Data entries
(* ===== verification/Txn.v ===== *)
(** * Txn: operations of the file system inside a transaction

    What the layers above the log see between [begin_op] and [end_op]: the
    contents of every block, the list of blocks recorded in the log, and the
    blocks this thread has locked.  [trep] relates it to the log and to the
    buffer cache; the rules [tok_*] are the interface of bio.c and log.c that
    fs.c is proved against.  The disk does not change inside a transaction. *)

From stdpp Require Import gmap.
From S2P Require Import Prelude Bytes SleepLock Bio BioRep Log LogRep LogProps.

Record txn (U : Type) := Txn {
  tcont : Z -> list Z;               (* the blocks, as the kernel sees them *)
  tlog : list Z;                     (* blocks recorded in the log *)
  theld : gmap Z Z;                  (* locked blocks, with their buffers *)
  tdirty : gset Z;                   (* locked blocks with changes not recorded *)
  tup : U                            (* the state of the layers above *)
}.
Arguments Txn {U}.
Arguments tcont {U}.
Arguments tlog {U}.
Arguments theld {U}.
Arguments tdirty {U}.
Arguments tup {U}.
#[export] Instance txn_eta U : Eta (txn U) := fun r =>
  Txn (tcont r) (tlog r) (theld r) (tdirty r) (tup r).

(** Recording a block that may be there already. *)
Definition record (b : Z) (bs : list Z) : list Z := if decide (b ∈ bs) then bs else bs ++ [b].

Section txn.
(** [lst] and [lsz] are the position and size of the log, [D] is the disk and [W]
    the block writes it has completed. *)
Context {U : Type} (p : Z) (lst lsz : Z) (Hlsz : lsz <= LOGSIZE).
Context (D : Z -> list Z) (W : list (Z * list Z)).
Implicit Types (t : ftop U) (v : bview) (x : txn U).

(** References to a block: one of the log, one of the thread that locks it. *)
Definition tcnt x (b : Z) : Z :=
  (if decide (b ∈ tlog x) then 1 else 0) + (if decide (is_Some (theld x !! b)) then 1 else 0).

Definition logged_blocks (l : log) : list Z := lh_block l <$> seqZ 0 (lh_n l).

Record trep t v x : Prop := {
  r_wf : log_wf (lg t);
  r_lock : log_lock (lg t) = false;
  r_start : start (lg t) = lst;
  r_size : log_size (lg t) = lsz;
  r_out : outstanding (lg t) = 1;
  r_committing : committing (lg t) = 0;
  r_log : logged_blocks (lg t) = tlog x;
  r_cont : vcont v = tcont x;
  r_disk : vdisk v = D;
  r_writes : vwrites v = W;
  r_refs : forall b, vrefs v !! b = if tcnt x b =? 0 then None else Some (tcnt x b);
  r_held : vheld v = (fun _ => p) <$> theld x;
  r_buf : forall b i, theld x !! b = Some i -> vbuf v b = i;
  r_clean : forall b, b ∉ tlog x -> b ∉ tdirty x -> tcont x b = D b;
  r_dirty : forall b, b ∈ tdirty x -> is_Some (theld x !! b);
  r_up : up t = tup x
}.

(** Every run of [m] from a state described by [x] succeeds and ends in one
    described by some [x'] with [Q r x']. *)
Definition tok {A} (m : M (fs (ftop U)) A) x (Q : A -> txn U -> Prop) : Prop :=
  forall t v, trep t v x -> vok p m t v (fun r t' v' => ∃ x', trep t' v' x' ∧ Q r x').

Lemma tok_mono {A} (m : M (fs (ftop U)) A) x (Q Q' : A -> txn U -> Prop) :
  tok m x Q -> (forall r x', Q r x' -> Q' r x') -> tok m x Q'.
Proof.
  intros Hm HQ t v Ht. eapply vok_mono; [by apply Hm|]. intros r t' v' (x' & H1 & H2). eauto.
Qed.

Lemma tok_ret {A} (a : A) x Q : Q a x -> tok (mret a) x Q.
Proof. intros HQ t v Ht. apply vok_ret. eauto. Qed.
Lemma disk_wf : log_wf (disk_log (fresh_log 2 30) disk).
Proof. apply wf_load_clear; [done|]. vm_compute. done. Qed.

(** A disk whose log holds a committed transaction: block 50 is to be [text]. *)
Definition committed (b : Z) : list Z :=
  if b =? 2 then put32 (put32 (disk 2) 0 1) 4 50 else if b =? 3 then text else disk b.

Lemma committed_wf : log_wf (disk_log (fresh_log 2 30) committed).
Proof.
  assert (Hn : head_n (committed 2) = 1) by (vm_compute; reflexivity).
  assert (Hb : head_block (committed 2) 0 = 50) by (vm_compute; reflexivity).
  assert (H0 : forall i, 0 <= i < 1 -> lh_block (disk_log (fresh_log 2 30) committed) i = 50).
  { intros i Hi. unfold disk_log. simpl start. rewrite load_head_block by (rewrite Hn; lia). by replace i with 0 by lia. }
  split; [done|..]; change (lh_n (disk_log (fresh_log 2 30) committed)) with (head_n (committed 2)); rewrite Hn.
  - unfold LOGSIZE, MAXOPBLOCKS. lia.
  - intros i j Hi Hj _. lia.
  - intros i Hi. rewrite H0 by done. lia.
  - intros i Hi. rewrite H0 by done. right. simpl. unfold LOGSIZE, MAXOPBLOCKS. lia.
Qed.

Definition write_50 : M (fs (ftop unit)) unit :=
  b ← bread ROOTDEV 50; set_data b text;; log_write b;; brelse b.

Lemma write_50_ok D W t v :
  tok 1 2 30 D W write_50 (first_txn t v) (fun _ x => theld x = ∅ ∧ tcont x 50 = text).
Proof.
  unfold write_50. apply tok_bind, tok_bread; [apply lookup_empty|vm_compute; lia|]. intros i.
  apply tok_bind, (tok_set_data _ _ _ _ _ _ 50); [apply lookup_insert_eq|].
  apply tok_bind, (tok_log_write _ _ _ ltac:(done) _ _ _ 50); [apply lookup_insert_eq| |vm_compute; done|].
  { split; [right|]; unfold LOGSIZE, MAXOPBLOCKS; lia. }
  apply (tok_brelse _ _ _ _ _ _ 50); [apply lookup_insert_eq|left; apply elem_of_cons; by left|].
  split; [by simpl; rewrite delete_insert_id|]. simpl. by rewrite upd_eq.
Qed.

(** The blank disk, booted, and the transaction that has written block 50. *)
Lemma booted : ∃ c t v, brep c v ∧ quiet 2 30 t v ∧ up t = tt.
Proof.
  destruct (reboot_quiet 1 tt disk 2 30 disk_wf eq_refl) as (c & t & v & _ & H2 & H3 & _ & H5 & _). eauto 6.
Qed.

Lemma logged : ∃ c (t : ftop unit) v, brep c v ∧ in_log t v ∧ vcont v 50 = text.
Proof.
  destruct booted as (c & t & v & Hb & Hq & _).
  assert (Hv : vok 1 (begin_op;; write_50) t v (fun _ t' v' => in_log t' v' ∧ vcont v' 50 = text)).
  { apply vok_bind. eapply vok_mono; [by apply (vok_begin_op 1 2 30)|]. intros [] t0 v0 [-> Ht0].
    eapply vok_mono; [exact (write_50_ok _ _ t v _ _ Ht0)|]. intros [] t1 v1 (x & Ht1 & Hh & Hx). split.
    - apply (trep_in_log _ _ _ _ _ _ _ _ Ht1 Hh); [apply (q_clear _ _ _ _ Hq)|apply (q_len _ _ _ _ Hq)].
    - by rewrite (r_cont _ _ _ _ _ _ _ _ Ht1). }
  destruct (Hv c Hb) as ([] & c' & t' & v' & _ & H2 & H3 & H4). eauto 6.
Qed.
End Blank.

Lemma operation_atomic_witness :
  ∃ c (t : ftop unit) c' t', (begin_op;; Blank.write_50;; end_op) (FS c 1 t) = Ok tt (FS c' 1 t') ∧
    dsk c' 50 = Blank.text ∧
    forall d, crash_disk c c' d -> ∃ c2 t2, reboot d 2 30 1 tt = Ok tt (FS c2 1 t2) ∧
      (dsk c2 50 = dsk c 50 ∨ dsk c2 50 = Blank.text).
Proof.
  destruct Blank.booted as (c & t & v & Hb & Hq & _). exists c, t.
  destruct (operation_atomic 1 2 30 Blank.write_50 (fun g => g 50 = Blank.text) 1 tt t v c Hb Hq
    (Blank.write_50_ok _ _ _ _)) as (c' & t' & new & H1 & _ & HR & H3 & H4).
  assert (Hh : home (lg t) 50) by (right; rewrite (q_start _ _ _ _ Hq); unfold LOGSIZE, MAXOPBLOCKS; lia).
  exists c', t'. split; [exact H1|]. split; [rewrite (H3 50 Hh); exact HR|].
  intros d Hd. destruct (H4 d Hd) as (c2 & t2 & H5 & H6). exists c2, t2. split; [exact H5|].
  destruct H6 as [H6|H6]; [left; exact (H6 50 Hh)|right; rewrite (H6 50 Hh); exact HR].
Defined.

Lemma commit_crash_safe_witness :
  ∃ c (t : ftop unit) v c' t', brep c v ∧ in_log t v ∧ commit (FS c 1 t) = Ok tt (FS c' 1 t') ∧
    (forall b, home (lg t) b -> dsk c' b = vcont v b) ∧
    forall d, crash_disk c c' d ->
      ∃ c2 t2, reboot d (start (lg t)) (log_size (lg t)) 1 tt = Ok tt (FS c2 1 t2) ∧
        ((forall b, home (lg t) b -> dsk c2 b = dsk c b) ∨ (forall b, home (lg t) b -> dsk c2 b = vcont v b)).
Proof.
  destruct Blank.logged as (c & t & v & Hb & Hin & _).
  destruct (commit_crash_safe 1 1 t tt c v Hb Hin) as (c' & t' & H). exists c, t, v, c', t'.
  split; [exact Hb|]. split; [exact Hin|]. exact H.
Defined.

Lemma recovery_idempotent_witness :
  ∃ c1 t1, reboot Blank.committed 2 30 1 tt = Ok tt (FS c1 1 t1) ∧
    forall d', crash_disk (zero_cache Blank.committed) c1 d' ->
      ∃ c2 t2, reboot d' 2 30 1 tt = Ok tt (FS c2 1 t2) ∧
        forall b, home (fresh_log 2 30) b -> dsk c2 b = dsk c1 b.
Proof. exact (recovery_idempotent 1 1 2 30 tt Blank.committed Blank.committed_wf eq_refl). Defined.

#### Exercise objective
Print exactly the lines above from the one with "assert (Hv : vok" to the one with "- apply (trep_in_log", including both.

#### Response
  assert (Hv : vok 1 (begin_op;; write_50) t v (fun _ t' v' => in_log t' v' ∧ vcont v' 50 = text)).
  { apply vok_bind. eapply vok_mono; [by apply (vok_begin_op 1 2 30)|]. intros [] t0 v0 [-> Ht0].
    eapply vok_mono; [exact (write_50_ok _ _ t v _ _ Ht0)|]. intros [] t1 v1 (x & Ht1 & Hh & Hx). split.
    - apply (trep_in_log _ _ _ _ _ _ _ _ Ht1 Hh); [apply (q_clear _ _ _ _ Hq)|apply (q_len _ _ _ _ Hq)].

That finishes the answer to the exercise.